His Mother is a 1912 American silent film produced by Kalem Company. It was directed by Sidney Olcott with Gene Gauntier and Jack J. Clark in the leading roles. It was one of more than a dozen films produced by the Kalem Company filmed in Ireland for American audiences.

==Plot==
Terence, a violin player living in the Irish country side with his mother, is overheard by a group of passing Americans, including the banker John Foster who recognizes him as a musical genius and asks him to come to New York. After a few months, Terence's mother gives him her life savings to book passage for him to travel to America. He becomes a success, but rarely thinks of his mother. Pining for her son, his mother receives help from a parish priest and is able to follow him to New York. After seeing him in concert at the opera house, a stagehand guides her to Terence's house, where a butler refuses to let them in. When Terence learns of his mother, he rushes from his dinner with his friends and tearfully embraces her.
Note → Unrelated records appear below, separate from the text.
(** ** The calls of the user *)

Lemma recv_loop_peers fuel : forall f w o f' w' A B P, pipes_ok w -> turn (rot f) A B P -> recv_loop fuel f w = Ok (o, f', w') ->
  same_peers w w' /\ exists A' B' P', turn (rot f') A' B' P' /\ A' ++ B' ++ P' ≡ₚ A ++ B ++ P.
Proof.
  induction fuel as [|fuel IH]; intros f w o f' w' A B P Hw Ht; cbn [recv_loop]; (destruct (Z.ltb_spec 0 (Rotation.active (rot f))) as [Hpos|]; cbn [negb];
    [|intros [= _ <- <-]; split; [by split|by exists A, B, P]]); [done|].
  apply (turn_idle _ _ _ _ Ht) in Hpos. destruct A as [|p A]; [done|]. rewrite (turn_current_pipe _ _ _ _ _ Ht). cbn [obind].
  destruct (pipe_read p w) as [[o1 w1]| |] eqn:Er; try done. cbn [obind]. destruct (read_quiet w p o1 w1 Hw Er) as (Hp & Hid & _).
  destruct (pipe_read_ok w p Hw Hp) as (o2 & w2 & E2 & Hw1 & Hatt & _). rewrite Er in E2. injection E2 as <- <-. assert (Hsame : same_peers w w1) by by split.
  destruct o1 as [m|].
  - intros [= _ <- <-]. split; [done|]. cbn [rot]. destruct (negb (has_flag more m)); [|by exists (p :: A), B, P].
    eexists _, _, P. split; [by apply advance_turn|]. rewrite !app_assoc. by rewrite (next_turn_perm (p :: A, B)).
  - destruct (assertion _ _); try done. cbn [obind]. destruct (deactivate_turn _ _ _ _ _ Ht) as (r1 & E1 & Ht1). rewrite E1. cbn [obind]. intros E.
    destruct (IH (mkFq r1 (Fq.more_parts f)) w1 o f' w' _ _ _ Hw1 Ht1 E) as (Hs & A' & B' & P' & Ht' & Hperm). split; [by apply (same_peers_trans _ w1)|].
    exists A', B', P'. split; [done|]. rewrite Hperm, !app_assoc, <- Permutation_middle, app_comm_cons, (skip_turn_perm p A B). done.
Qed.

Lemma recv_message_peers fuel : forall m f w h rc m' o f' w' h' A B P, pipes_ok w -> turn (rot f) A B P -> recv_message fuel m f w h = Ok (rc, m', o, f', w', h') ->
  same_peers w w' /\ exists A' B' P', turn (rot f') A' B' P' /\ A' ++ B' ++ P' ≡ₚ A ++ B ++ P.
Proof.
  induction fuel as [|fuel IH]; intros m f w h rc m' o f' w' h' A B P Hw Ht; [done|]. cbn [recv_message]. unfold recvpipe at 1.
  destruct (close m h) as [[[rc1 m1] h1]| |]; try done. cbn [obind]. destruct (assertion _ _); try done. cbn [obind].
  destruct (recv_loop _ f w) as [[[o1 f1] w1]| |] eqn:E; try done. cbn [obind]. destruct (recv_loop_peers _ _ _ _ _ _ _ _ _ Hw Ht E) as (Hs & A1 & B1 & P1 & Ht1 & Hp1).
  destruct o1 as [[m2 q]|]; cbn [obind].
  - destruct (_ && _); [|intros [= _ _ _ <- <- _]; split; [done|by exists A1, B1, P1]]. intros E2.
    destruct (IH _ _ _ _ _ _ _ _ _ _ _ _ _ (sp_ok _ _ Hs) Ht1 E2) as (Hs2 & A2 & B2 & P2 & Ht2 & Hp2). split; [by apply (same_peers_trans _ w1)|]. exists A2, B2, P2. split; [done|]. by rewrite Hp2.
  - cbn [Z.eqb andb]. intros [= _ _ _ <- <- _]. split; [done|]. by exists A1, B1, P1.
Qed.

Lemma receive_ok fuel m r w h rc m' r' w' h' : peers_ok r w -> router_xrecv available fuel m r w h = Ok (rc, m', r', w', h') -> peers_ok r' w'.
Proof.
  intros Hok. pose proof Hok as [O (A & B & P & Ht) An R Q C].
  assert (Hkept : forall r2 w2 A2 B2 P2, same_peers w w2 -> turn (rot (fq r2)) A2 B2 P2 -> A2 ++ B2 ++ P2 ≡ₚ A ++ B ++ P -> anonymous_pipes r2 = anonymous_pipes r -> outpipes r2 = outpipes r -> current_out r2 = current_out r -> peers_ok r2 w2).
  { intros r2 w2 A2 B2 P2 Hs Ht2 Hp Ea Eo Ec. apply (peers_kept r r2 w w2); try done; [by exists A2, B2, P2| |by rewrite Eo|by intros q; rewrite Ec; apply C].
    intros q. by apply (same_members _ _ _ _ _ _ _ _ Ht Ht2). }
  unfold router_xrecv. destruct (prefetched r).
  - assert (Hsw : same_peers w w) by by split.
    destruct (negb (identity_sent r)); (destruct (move _ _ h) as [[[[rc1 m1] s1] h1]| |]; try done); cbn [obind]; (destruct (assertion _ _); try done); cbn [obind]; intros [= _ _ <- <- _]; by apply (Hkept _ w A B P).
  - destruct (recv_message fuel m (fq r) w h) as [[[[[[rc1 m1] o] f1] w1] h1]| |] eqn:E; try done. cbn [obind].
    destruct (recv_message_peers _ _ _ _ _ _ _ _ _ _ _ _ _ _ O Ht E) as (Hs & A1 & B1 & P1 & Ht1 & Hp1).
    destruct (negb (rc1 =? 0)); [intros [= _ _ <- <- _]; by apply (Hkept _ w1 A1 B1 P1)|]. destruct (the_pipe o) as [p| |]; try done. cbn [obind].
    destruct (more_in _); [intros [= _ _ <- <- _]; by apply (Hkept _ w1 A1 B1 P1)|]. destruct (move _ m1 h1) as [[[[rc2 m2] s2] h2]| |]; try done. cbn [obind]. destruct (assertion _ _); try done. cbn [obind].
    destruct (pipe_get_identity p w1) as [i| |]; try done. cbn [obind]. destruct (make_msg available i h2) as [[m3 h3]| |]; try done. cbn [obind]. intros [= _ _ <- <- _]. by apply (Hkept _ w1 A1 B1 P1).
Qed.

Lemma check_write_same p w b w' : pipes_ok w -> attached w p -> pipe_check_write p w = Ok (b, w') -> same_peers w w'.
Proof.
  intros Hw Hp E. destruct (pipe_check_write_ok w p Hw Hp) as (b1 & w1 & E1 & Hw1 & Hatt & _). rewrite E in E1. injection E1 as <- <-. destruct (check_write_tells _ _ _ _ E) as (_ & _ & Hid). by split.
Qed.

Lemma write_same p m w b w' : pipes_ok w -> attached w p -> pipe_write p m w = Ok (b, w') -> same_peers w w'.
Proof. intros Hw Hp E. destruct (pipe_write_ok w p m Hw Hp) as (b1 & w1 & E1 & Hw1 & Hatt & _). rewrite E in E1. injection E1 as <- <-. pose proof (write_quiet _ _ _ _ _ E). by split. Qed.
He presents her to his friends, where they drink a toast to her.

==Cast==
- Jack J. Clark - Terence
- Anna Clark - Terence's Mother
- Gene Gauntier - John Foster's Daughter
- J.P. McGowan - John Foster
- Robert G. Vignola - The Priest
- Alice Hollister
- Arthur Donaldson

==Production notes==
The film was shot in Beaufort, County Kerry, Ireland, and in New York, during the summer of 1911, with interior shots filmed in New York.

Anna Clark is real Jack J. Clark's mother.